Très vite, Cuba est devenu une pièce centrale de l’échiquier de la Guerre froide. « On voyait les avions des Américains passer », se souvient Luis, en référence à la crise des missiles de 1962, qui aurait pu déclencher une troisième guerre mondiale.

Aujourd’hui encore, Luis assure garder intacts ses idéaux communistes.

Juan Luis

Dans la famille Hernandez, qui vit dans un quartier populaire de La Havane, le fils: José Luis, 52 ans, est marié et père de deux enfants, Yaison, 17 ans, et Yeli, 16 ans.

Son souvenir marquant de la révolution? « J’ai vécu l’étape des Russes et ensuite la chute de l’URSS », raconte cet homme qui travaille dans le tourisme.

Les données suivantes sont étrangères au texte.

(** * The tick engine of [game/engine.py]

    A shallow embedding of [Engine] (boot, load, pre_tick, tick, post_tick,
    shutdown and loop) together with the statements of its specification.

    Conventions.
    - Time is counted in microseconds, the resolution of [datetime.now()];
      [clock] is the wall clock.  The engine's own statements, and the
      import of a client, take no time: the clock only advances inside
      [Thread.join], and a join that times out returns at its deadline.
      [join_all_late] is the collection of a tick without this
      simplification.
    - [sys.stdout], the files written and the calls into client code are
      recorded, in order, in the [out] trace of the engine.
    - A Python exception is the result [Exc]; [os._exit] is the result
      [Halt], after which nothing runs, not even a [finally] block.
    - Quiet mode only redirects [sys.stdout] and is left out. *)

From Stdlib Require Import ZArith List String Ascii Bool Lia.
From Stdlib Require Import Permutation Sorted.
Import ListNotations.

Open Scope string_scope.
Open Scope list_scope.
Open Scope Z_scope.

Notation "a +++ b" := (String.append a b) (at level 60, right associativity).

(** ** Strings *)

Definition nl : string := String (ascii_of_nat 10) EmptyString.
Definition dq : string := String (ascii_of_nat 34) EmptyString.

Definition upper_ascii (c : ascii) : ascii :=
  let n := nat_of_ascii c in
  if ((97 <=? n) && (n <=? 122))%nat then ascii_of_nat (n - 32) else c.

(** [str.upper()], on ASCII: Python also changes letters outside ASCII,
    which this leaves as they are. *)
Fixpoint upper (s : string) : string :=
  match s with
  | EmptyString => EmptyString
  | String c r => String (upper_ascii c) (upper r)
  end.

(** A string of ASCII characters only, on which [upper] is the
    [str.upper()] of Python. *)
Fixpoint ascii_only (s : string) : bool :=
  match s with
  | EmptyString => true
  | String c r => (nat_of_ascii c <? 128)%nat && ascii_only r
  end.

(** [needle in hay]. *)
Fixpoint contains (needle hay : string) : bool :=
  String.prefix needle hay ||
  match hay with
  | EmptyString => false
  | String _ r => contains needle r
  end.

(** [filename.replace('.py', '')]. *)
Fixpoint replace_py (s : string) : string :=
  match s with
  | String "." (String "p" (String "y" r)) => replace_py r
  | String c r => String c (replace_py r)
  | EmptyString => EmptyString
  end.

L’éclatement de l’Union soviétique a marqué le début de la « période spéciale » à Cuba, brutalement privé des ressources économiques de son grand allié et confronté alors à une pénurie d’aliments.

« C’était un pain par personne, un petit bout de poisson, il n’y avait pas de lait et il n’y avait personne pour nous aider », relate-t-il.

« J’étais tellement en colère que j’avais envie de me battre contre les Américains ».

C’est à cette époque que l’opposition a augmenté face au gouvernement castriste et que beaucoup de Cubains ont commencé à abandonner l’île pour rejoindre Miami.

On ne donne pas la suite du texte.